1. Field of the Invention
This invention relates to a device for positron-computed tomography, and more particularly to a positron-computed tomograph device provided with a mechanism capable of suppressing the noise component contained in the attenuation correction data obtained by irradiating a given subject with gamma rays for attenuation correction.
2. Description of the Prior Art
In positron-computed tomography (PCT), which is one form of emission-computed tomography (ECT), for the purpose of obtaining a reconstructed cross-sectional image with good quantitative properties on the basis of the distribution of a radio isotope within the subject, two gamma rays (annihilation gamma rays) which are emitted in diametrically opposite directions at the time of annihilation of a positron within the subject are coincidently counted (coincidence). The data obtained by this coincidence requires attenuation correction. Several different methods have been proposed for this attenuation correction. One of these methods (N. Nohara, et al. "POSITOLOGICA: A Positron ECT Device with a Continuously Rotating Detector Ring", IEEE Transactions on Nuclear Science, Vol. NS-27, No. 3, pp. 1128-1136) entails use of a positron-computed tomograph device incorporating, as an emission source for attenuation correction, a gamma ray source formed of positron-emitting radionuclides and effects desired attenuation correction by rotating this source within a desired plane section around the subject while measuring the transmittance of annihilation gamma rays through the subject and computing the attenuation correction based on the data obtained by the measurement (hereinafter referred to as "attenuation correction data").
Even by the method of attenuation correction described above, since the absorption of gamma rays by the subject is still heavy, there is an inevitable disadvantage that the measured coincidence rate obtainable with the emission source of the intensity generally available for attenuation correction falls short of reaching the desired level.
Consequently, either allowance of an ample time for the measurement for the purpose of suppressing the statistical noise present in the data or the use of data including heavy statistical noise in the subsequent processing is inevitable.

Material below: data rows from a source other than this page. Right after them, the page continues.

(** X1: [parse_fte] reads a string of digits as the float nearest to
    the integer it denotes, and digits, a point and digits as the float
    nearest to that decimal number; it returns a number on every string,
    and zero on every string that holds a character which is neither
    white space nor a character of numbers, and on every string that
    holds neither a digit nor the letter n. *)
Theorem parse_fte_reads_decimals (d f s : string)
    (Hd : all_digits d = true) (Hne : d <> EmptyString) (Hf : all_digits f = true) :
  Html.parse_fte d = Ok (binary64 (Z.of_N (digits_value 0 d) # 1)%Q)
  /\ Html.parse_fte (d ++ String "." f)
     = Ok (binary64 (scale10 (digits_value 0 (d ++ f)) (- Z.of_nat (String.length f))))
  /\ (exists v, Html.parse_fte s = Ok v)
  /\ (every (fun c => numeral_char c || is_space c) s = false ->
      Html.parse_fte s = Ok zero)
  /\ (numberless s = true -> Html.parse_fte s = Ok zero).
Proof.
  unfold Html.parse_fte. split; [|split; [|split; [|split]]].
  - pose proof (all_digits_plain d Hd) as Hp.
    rewrite strip_plain, float_plain, parse_decimal_integer by assumption.
    destruct (binary64 _); reflexivity.
  - assert (Hp : plain (d ++ String "." f) = true).
    { rewrite plain_app. simpl.
      rewrite (all_digits_plain d Hd), (all_digits_plain f Hf). reflexivity. }
    rewrite strip_plain, float_plain, parse_decimal_fixed by assumption.
    destruct (binary64 _); reflexivity.
  - apply try_float_total.
  - intros Hs. apply try_float_failed. intros v Hv.
    apply float_chars in Hv.
    assert (E : every (fun c => numeral_char c || is_space c) (strip s) = true).
    { revert Hv. apply every_impl. intros c Hc. rewrite Hc. reflexivity. }
    apply (strip_by_chars _ is_space) in E; [congruence|].
    intros c Hc. rewrite Hc. apply orb_true_r.
  - intros Hs. rewrite float_numberless; [reflexivity|].
    apply strip_by_sub, Hs.
Qed.

Lemma parse_fte_reads_decimals_witness :
  Html.parse_fte "1" = Ok (Finite 1%Q)
  /\ Html.parse_fte "0.75" = Ok (Finite (3 # 4)%Q)
  /\ Html.parse_fte "0.1" = Ok (Finite (3602879701896397 # 36028797018963968)%Q)
  /\ Html.parse_fte "half" = Ok zero
  /\ Html.parse_fte "-" = Ok zero.
Proof.
  destruct (parse_fte_reads_decimals "1" "" "half" eq_refl ltac:(discriminate) eq_refl)
    as (H1 & _ & _ & H4 & _).
  destruct (parse_fte_reads_decimals "0" "75" "-" eq_refl ltac:(discriminate) eq_refl)
    as (_ & H2 & _ & _ & H5).
  destruct (parse_fte_reads_decimals "0" "1" "" eq_refl ltac:(discriminate) eq_refl)
    as (_ & H3 & _).
  split; [exact H1|]. split; [exact H2|]. split; [exact H3|].
  split; [exact (H4 eq_refl)|exact (H5 eq_refl)].
Defined.

(** X2: a member who is full-time here is a joint appointment exactly
    when the total present salary is zero; a member who is not full-time
    here is a joint appointment, unless the total FTE is NaN, in which
    case the member is not full-time and is joint only on a zero total
    salary. *)
Theorem part_time_is_joint (fsum : list pyfloat -> pyfloat) (h : Html.FacultyMember) :
  (Html.is_full_time_here fsum h = true ->
   Html.is_joint_appointment fsum h = py_eq (Html.total_present_salary fsum h) zero)
  /\ (Html.is_full_time_here fsum h = false ->
      Html.total_present_fte fsum h <> NaN ->
      Html.is_joint_appointment fsum h = true)
  /\ (Html.total_present_fte fsum h = NaN ->
      Html.is_full_time_here fsum h = false
      /\ Html.is_joint_appointment fsum h
         = py_eq (Html.total_present_salary fsum h) zero).
Proof.
  unfold Html.is_full_time_here, Html.is_joint_appointment.
  destruct (Html.total_present_fte fsum h) as [q|[]|]; simpl; (split; [|split]); intros H;
    try discriminate; try reflexivity; try congruence; try (split; reflexivity).
  - rewrite H. reflexivity.
  - intros _. rewrite H. reflexivity.
Qed.
(** *** The total over the species *)

Lemma sum_scaled_alter_sub (g : nat → NumericType) sources id v :
  id < length sources →
  num_sum (imap (λ i x, x * g i)%num (alter (λ x, x - v)%num id sources))
  = (num_sum (imap (λ i x, x * g i)%num sources) - v * g id)%num.
Proof.
  revert g id. induction sources as [|y sources IH]; intros g id Hid.
  { cbn in Hid. lia. }
  destruct id as [|id]; cbn [alter list_alter imap num_sum foldr].
  - ring.
  - fold (num_sum (imap ((λ i x, x * g i)%num ∘ S)
                     (alter (λ x, x - v)%num id sources))).
    fold (num_sum (imap ((λ i x, x * g i)%num ∘ S) sources)).
    pose proof (IH (g ∘ S) id) as IH'. cbn in IH', Hid.
    unfold compose. rewrite IH' by lia. ring.
Qed.

Lemma sum_scaled_alter_add (g : nat → NumericType) sources id v :
  id < length sources →
  num_sum (imap (λ i x, x * g i)%num (alter (λ x, x + v)%num id sources))
  = (num_sum (imap (λ i x, x * g i)%num sources) + v * g id)%num.
Proof.
  revert g id. induction sources as [|y sources IH]; intros g id Hid.
  { cbn in Hid. lia. }
  destruct id as [|id]; cbn [alter list_alter imap num_sum foldr].
  - ring.
  - fold (num_sum (imap ((λ i x, x * g i)%num ∘ S)
                     (alter (λ x, x + v)%num id sources))).
    fold (num_sum (imap ((λ i x, x * g i)%num ∘ S) sources)).
    pose proof (IH (g ∘ S) id) as IH'. cbn in IH', Hid.
    unfold compose. rewrite IH' by lia. ring.
Qed.

Lemma sum_scaled_subtract_reactants mixture rate entries sources :
  entries_in_range (length sources) entries →
  num_sum (scale_by_molar_mass mixture (apply_entries num_sub rate entries sources))
  = (num_sum (scale_by_molar_mass mixture sources)
     - rate * entries_mass mixture entries)%num.
Proof.
  revert sources. induction entries as [|[id stoich] entries IH];
    intros sources Hin.
  - unfold entries_mass. cbn [apply_entries foldl map].
    change (num_sum []) with (@num_zero NumericType _). ring.
  - apply Forall_cons in Hin as [Hid Hin]. cbn in Hid.
    change (apply_entries num_sub rate ((id, stoich) :: entries) sources)
      with (apply_entries num_sub rate entries
              (alter (λ x, x - num_of_uint stoich * rate)%num id sources)).
    rewrite IH by (by rewrite length_alter).
    unfold scale_by_molar_mass. rewrite sum_scaled_alter_sub by done.
    unfold entries_mass. cbn [map fst snd]. rewrite num_sum_cons. ring.
Qed.

Lemma sum_scaled_add_products mixture rate entries sources :
  entries_in_range (length sources) entries →
  num_sum (scale_by_molar_mass mixture (apply_entries num_add rate entries sources))
  = (num_sum (scale_by_molar_mass mixture sources)
     + rate * entries_mass mixture entries)%num.
Proof.
  revert sources. induction entries as [|[id stoich] entries IH];
    intros sources Hin.
  - unfold entries_mass. cbn [apply_entries foldl map].
    change (num_sum []) with (@num_zero NumericType _). ring.
  - apply Forall_cons in Hin as [Hid Hin]. cbn in Hid.
    change (apply_entries num_add rate ((id, stoich) :: entries) sources)
      with (apply_entries num_add rate entries
              (alter (λ x, x + num_of_uint stoich * rate)%num id sources)).
    rewrite IH by (by rewrite length_alter).
    unfold scale_by_molar_mass. rewrite sum_scaled_alter_add by done.
    unfold entries_mass. cbn [map fst snd]. rewrite num_sum_cons. ring.
Qed.

(** A reaction that conserves mass leaves the total unchanged. *)
Lemma sum_scaled_reaction_contribution mixture reaction rate sources :
  reaction_in_range (length sources) reaction →
  conserves_mass mixture reaction →
  num_sum (scale_by_molar_mass mixture (reaction_contribution reaction rate sources))
  = num_sum (scale_by_molar_mass mixture sources).
Proof.
  intros [Hreactants Hproducts] Hmass. unfold reaction_contribution.
  rewrite sum_scaled_add_products by (by rewrite length_apply_entries).
  rewrite sum_scaled_subtract_reactants by done.
  rewrite Hmass. ring.
Qed.

Lemma sum_scaled_accumulate mixture reactions rates sources :
  Forall (reaction_in_range (length sources)) reactions →
  Forall (conserves_mass mixture) reactions →
  num_sum (scale_by_molar_mass mixture (accumulate reactions rates sources))
  = num_sum (scale_by_molar_mass mixture sources).
Proof.
  revert rates sources.
  induction reactions as [|reaction reactions IH]; intros [|rate rates] sources
    Hin Hmass; try done.
  apply Forall_cons in Hin as [Hin1 Hin]. apply Forall_cons in Hmass as [Hm1 Hmass].
  cbn [accumulate]. rewrite IH; [|by rewrite length_reaction_contribution|done].
  by apply sum_scaled_reaction_contribution.
Qed.
(** * Kubernetes token cache and fetch client (package okteto)

    A shallow embedding of [FileByteStore], [KubeTokenCache] and
    [KubeTokenClient].  Byte slices and Go strings are Rocq strings, the
    instant returned by [time.Now] is an explicit argument, and every
    method that touches the backing store is a state-passing function
    returning the new state together with a value or an error.  The
    collaborators the package only consumes (the operating system, the
    encoding/json codec, the HTTP transport) are records of operations. *)

From Stdlib Require Import ZArith String Ascii List Lia Bool.
From Stdlib Require Import DecimalString DecimalZ.
From stdpp Require Import base option list strings gmap.
From stdpp Require Import sorting.

Local Open Scope Z_scope.

(** ** Errors *)

(** Errors of the [os] package; [errors.Is(err, os.ErrNotExist)] is
    [isNotExist]. *)
Inductive oserror := ErrNotExist | ErrPermission | ErrIO.

Definition isNotExist (e : oserror) : bool :=
  match e with ErrNotExist => true | _ => false end.

(** One constructor per error the package builds or passes on. *)
Inductive error :=
| ErrCheckingFile (cause : oserror)   (* "error checking if file exists: %w" *)
| ErrCreatingFile (cause : oserror)   (* "error creating file: %w" *)
| ErrReadingFile (cause : oserror)    (* "error reading file: %w" *)
| ErrOS (cause : oserror)             (* an os error returned as it is *)
| ErrDecoding                         (* "error decoding" *)
| ErrMarshal                          (* the error of json.MarshalIndent *)
| ErrFailedGet (cause : string)       (* "failed GET request: %w" *)
| ErrNotLogged (contextName : string) (* oktetoErrors.ErrNotLogged, with the context *)
| ErrStatus (status : string)         (* "GET request returned status %s" *)
| ErrReadResponse (cause : string)    (* "failed to read kubetoken response: %w" *)
| ErrUnmarshalResponse.               (* "failed to unmarshal kubetoken response: %w" *)

Inductive result (A : Type) :=
| Ok (a : A)
| Err (e : error).
Arguments Ok {A} a.
Arguments Err {A} e.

To be more specific, as is generally known, the measured coincidence will always include a noise component due to accidental coincidence and scattered coincidence in addition to the true coincidence (coincidence in the form of signals). The rate of true coincidence increases in direct proportion to the intensity of the emission source for attenuation correction under the conditions which render the dead time of the circuit negligible. By contrast, the rate of accidental coincidence increases in direct proportion to the square of the intensity of the emission source. Thus, the ratio of signal to noise in the measured data is degraded in proportion as the radioactive intensity of the emission source increases. By measuring the accidental coincidence by the method of delayed coincidence and subtracting the result of this measurement, therefore, the measured data may be freed from the deviation due to the noise. When this method of correction is carried out, however, the statistical noise in the data tends to increase. For this reason, it is unwise to increase excessively the intensity of the emission source for attenuation correction and it is difficult to obtain transmittance data of a low noise level in a short length of time.
As a measure to lower the rate of accidental coincidence, one might consider disposing lead shields one each at the opposite sides of the emission source for attenuation correction which is revolved around the space intervening between the subject and a plurality of scintillation detectors circumferentially spaced around the subject so as to minimize the effect of the emission source exerted upon the detectors other than those falling in the direction of measurement. Even by this method, the accidental coincidence is inevitably measured among the detectors. Thus, the suppression of noise by this method has its limit.
In the circumstance, development of a PCT device which is capable of suppressing the noise component of the data for attenuation correction, enhancing the resolvability, and producing a reconstructed image of excellent quality has been desired. Further, development of a technique which enables a mechanism capable of performing such advantageous attenuation correction to be adapted for various devices such as, for example, a device utilizing a wobbling scanner, a device for straight-rotary composite scanning (C. W. Williams, et al: IEEE, Vol. NS-28, No. 2, pp. 1736-1740, 1981), a device utilizing a dichotomic scanner (Z. H. Cho, et al: IEEE, Vol. NS-28, No. 1, pp. 94-98, 1981), and a device utilizing non-scanning (S. E. Derenzo, et al: IEEE, Vol. NS-28, No. 1, pp. 81-89, 1981) has been in demand.